Ainsi, aussi votre mère a certainement ravalé beaucoup de choses, n’a rien dit, s’est sacrifiée, car elle croyait que c’était son rôle et sa valorisation. En faisant cela elle n’a jamais vraiment existé pour elle-même, mais seulement à travers ce qu’elle faisait et sacrifiait pour les autres, notamment son mari. Maintenant, au temps du bilan de vie (inconscient car il semble aussi qu’elle est en train de perdre ses facultés mentales et se trouve au premier stade de ce qu’on peut appeler une démence sénile d’après Naomi Feil. Voir les livres que je vous conseille à la fin), la facture est salée, car elle réalise confusément qu’elle n’a pas vécu sa vie et donc règle son compte à son mari pour qui elle a fait probablement le plus de sacrifices et accepté le plus de frustrations.

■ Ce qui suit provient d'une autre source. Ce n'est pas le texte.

(** The user-visible reports of an error. *)
Definition reports_to_user (e : Effect) : bool :=
  match e with
  | MessageAnswer _ | MessageEditText _ | CallbackAnswer _ _ => true
  | _ => false
  end.

(** None of the effects fetches the file or reaches the OCR client. *)
Definition quiet (new : list Effect) : Prop :=
  forallb (fun e => negb (fetches_or_ocr e)) new = true.

(** The transport never raises during the run. *)
Definition reliable (env : Env) : Prop :=
  forall n, transport_raises env n = false.

(** [w'] differs from [w] at most in the FSM record of [key], in what was
    appended to the trace and in the number of transport calls: the records
    of the other keys and the background store are the same. *)
Definition only_session (key : Z) (w w' : World) : Prop :=
  user_backgrounds w' = user_backgrounds w
  /\ (forall k, k <> key -> storage w' !! k = storage w !! k)
  /\ exists new, trace w' = trace w ++ new.

(** Every run of [m] stays within the session of [key]. *)
Definition framed {A} (key : Z) (m : M A) : Prop :=
  forall env w, only_session key w (snd (m env w)).

(** The backgrounds handed to the layout engine, in call order. *)
Fixpoint layout_backgrounds (tr : list Effect) : list (option bytes) :=
  match tr with
  | [] => []
  | CreateImageWithText _ background :: rest => background :: layout_backgrounds rest
  | _ :: rest => layout_backgrounds rest
  end.
(** * Beeftext: the combo table frame and the preferences manager

    A shallow embedding of [src/Combo/ComboTableFrame.cpp] and
    [src/PreferencesManager.cpp].

    Conventions.
    - [qint32] values are modelled as [Z]; the code only compares them, it
      performs no arithmetic on them, so no wrap-around appears.
    - [SPCombo] (a shared pointer to a [Combo]) is a handle into an explicit
      heap, so that a write through one copy of the pointer is seen through
      every other copy.
    - A slot returns [option]: [None] stands for a failed [Q_ASSERT] or an
      access the collaborating classes do not define (index out of range,
      handle without a record).
    - What the Qt widgets, the dialogs and the save operation answer is an
      input of each slot, gathered in the record [Env]; what a slot shows or
      calls is appended to the [events] of the state. *)

From Stdlib Require Import Ascii.
From stdpp Require Import gmap strings list fin_maps sorting.

Open Scope Z_scope.

(** ** Combos and the combo list *)

Module ComboModel.

(** Modelled from the spec: the class [Combo] is not part of the sources at
    hand. The spec describes a combo record as "an entity with at least an
    identifier, trigger text, and substitution content". *)
Record Combo := mkCombo {
  uuid : string;
  comboText : string;
  substitutionText : string
}.

(** [SPCombo] is [std::shared_ptr<Combo>]: a handle. *)
Abbreviation SPCombo := nat (only parsing).

(** Modelled from the spec: the class [ComboList] is not part of the sources
    at hand. The spec describes it as "an ordered sequence of combo records,
    index-addressable" that exposes [append], [erase(index)], [size],
    [markComboAsEdited(index)] and "indexed element access returning a shared
    handle to a combo record". *)
Abbreviation ComboList := (list SPCombo) (only parsing).

(** Modelled from the spec: [ComboList::size]. *)
Definition size (comboList : ComboList) : Z := Z.of_nat (length comboList).

(** Modelled from the spec: [ComboList::operator[]], undefined out of range. *)
Definition at_index (comboList : ComboList) (index : Z) : option SPCombo :=
  if bool_decide (0 ≤ index < size comboList)
  then comboList !! Z.to_nat index
  else None.

(** Modelled from the spec: [ComboList::append]. *)
Definition append (combo : SPCombo) (comboList : ComboList) : ComboList :=
  comboList ++ [combo].

(** Modelled from the spec: [ComboList::erase(index)] removes the entry at
    [index]; the entries behind it shift down by one. Out of range it is
    undefined. *)
Definition erase (index : Z) (comboList : ComboList) : option ComboList :=
  if bool_decide (0 ≤ index < size comboList)
  then Some (delete (Z.to_nat index) comboList)
  else None.

End ComboModel.

(** ** [std::sort] and [QList] *)

Module Std.

(** [std::sort(first, last, comp)] on a [QList<qint32>]: the result is the
    rearrangement of the input that is ordered by [comp]. It is modelled by
    insertion from the right; on integers every sorting algorithm returns the
    same list. *)
Fixpoint sort_insert (comp : Z → Z → bool) (x : Z) (l : list Z) : list Z :=
  match l with
  | [] => [x]
  | y :: l' => if comp y x then y :: sort_insert comp x l' else x :: y :: l'
  end.

Fixpoint sort (comp : Z → Z → bool) (l : list Z) : list Z :=
  match l with
  | [] => []
  | x :: l' => sort_insert comp x (sort comp l')
  end.

End Std.

(** ** The table frame *)

Module ComboTableFrame.
Import ComboModel.

(** [QDialog::DialogCode]. *)
Inductive DialogCode := Rejected | Accepted.

(** [QMessageBox::StandardButton], the two buttons the question offers. *)
Inductive StandardButton := Yes | No.

#[global] Instance DialogCode_eq_dec : EqDecision DialogCode.
Proof. solve_decision. Defined.
#[global] Instance StandardButton_eq_dec : EqDecision StandardButton.
Proof. solve_decision. Defined.
#[global] Instance Combo_eq_dec : EqDecision Combo.
Proof. solve_decision. Defined.

(** What a slot shows to the user or asks of [ComboManager]. *)
Inductive Event :=
  | EvComboDialog (combo : SPCombo)         (* [ComboDialog dlg(combo); dlg.exec()] *)
  | EvQuestion (text : string)              (* [QMessageBox::question] *)
  | EvSave (saved : list (option Combo)) (ok : bool)
                                            (* [saveComboListToFile], with the records of the list at that time *)
  | EvCritical (text : string).             (* [QMessageBox::critical] *)

(** The answers of the collaborators during one slot. *)
Record Env := mkEnv {
  (** [ui_.tableComboList->selectionModel()->selectedRows()]: the display
      rows that are selected. *)
  selectedRows : list Z;
  (** [proxyModel_.mapToSource(modelIndex).row()]: the source row of a display
      row, [-1] when the proxy has none. *)
  mapToSource : Z → Z;
  (** The contents of the record made by [Combo::create()]. *)
  Combo_create : Combo;
  (** The contents of the record made by [Combo::duplicate(combo)]. *)
  Combo_duplicate : Combo → Combo;
  (** [ComboDialog::exec()] on a record: the code it returns and the contents
      it leaves in the record it was given. *)
  ComboDialog_exec : Combo → DialogCode * Combo;
  (** The button pressed in [QMessageBox::question]. *)
  question : string → StandardButton;
  (** [ComboManager::saveComboListToFile(&errorMessage)]: the result and the
      contents of [errorMessage] after the call. *)
  saveComboListToFile : list (option Combo) → bool * string;
  (** What [ComboList::markComboAsEdited] does to the record it marks. *)
  markAsEdited : Combo → Combo
}.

J’ai un seul conseil à vous donner :  validez sa colère (surtout pas devant votre père!), c’est-à-dire donnez une valeur à son émotion de colère qui s’exprime à travers ses comportements. Par ex. dans une pièce loin de son mari ou en vous promenant avec elle là où personne vous entend et dites quelque chose du genre: « Je vois que tu es fâchée, maman, car tu t’es sacrifiée toute ta vie et aujourd’hui t’en a marre. Tout le monde et surtout ton mari te fait ch…. Je taperai même devant elle sur un coussin avec la main pour montrer l’expression de la colère. Si vous êtes au courant de choses qu’elle avait accepté pour son mari contre son gré,  vous pouvez le formuler et voir comment elle réagit. Il est important qu’elle puisse donner de l’air aux frustrations accumulées. Observez ce que cela déclenche chez elle, si elle nie ou admet ses frustrations, sa colère, son mépris… Après, il s’agit certainement aussi de valider qu’elle ait été une bonne épouse, qu’elle ait  fait beaucoup de choses pour les autres (énumérez les).

Si elle se sent reconnue dans son ressenti véritable, cela l’apaisera…  pour un temps ! Le colère va remonter encore et encore ! Pensez donc, 90 ans de refoulements ! Mais de validation en validation cela s’apaisera peu à peu.
Je vous suggère une ou 2 lectures : La Validation mode d’emploi de Naomi Feil et La méthode de Naomi Feil à l’usage des familles de Vicky de Klerk-Rubin.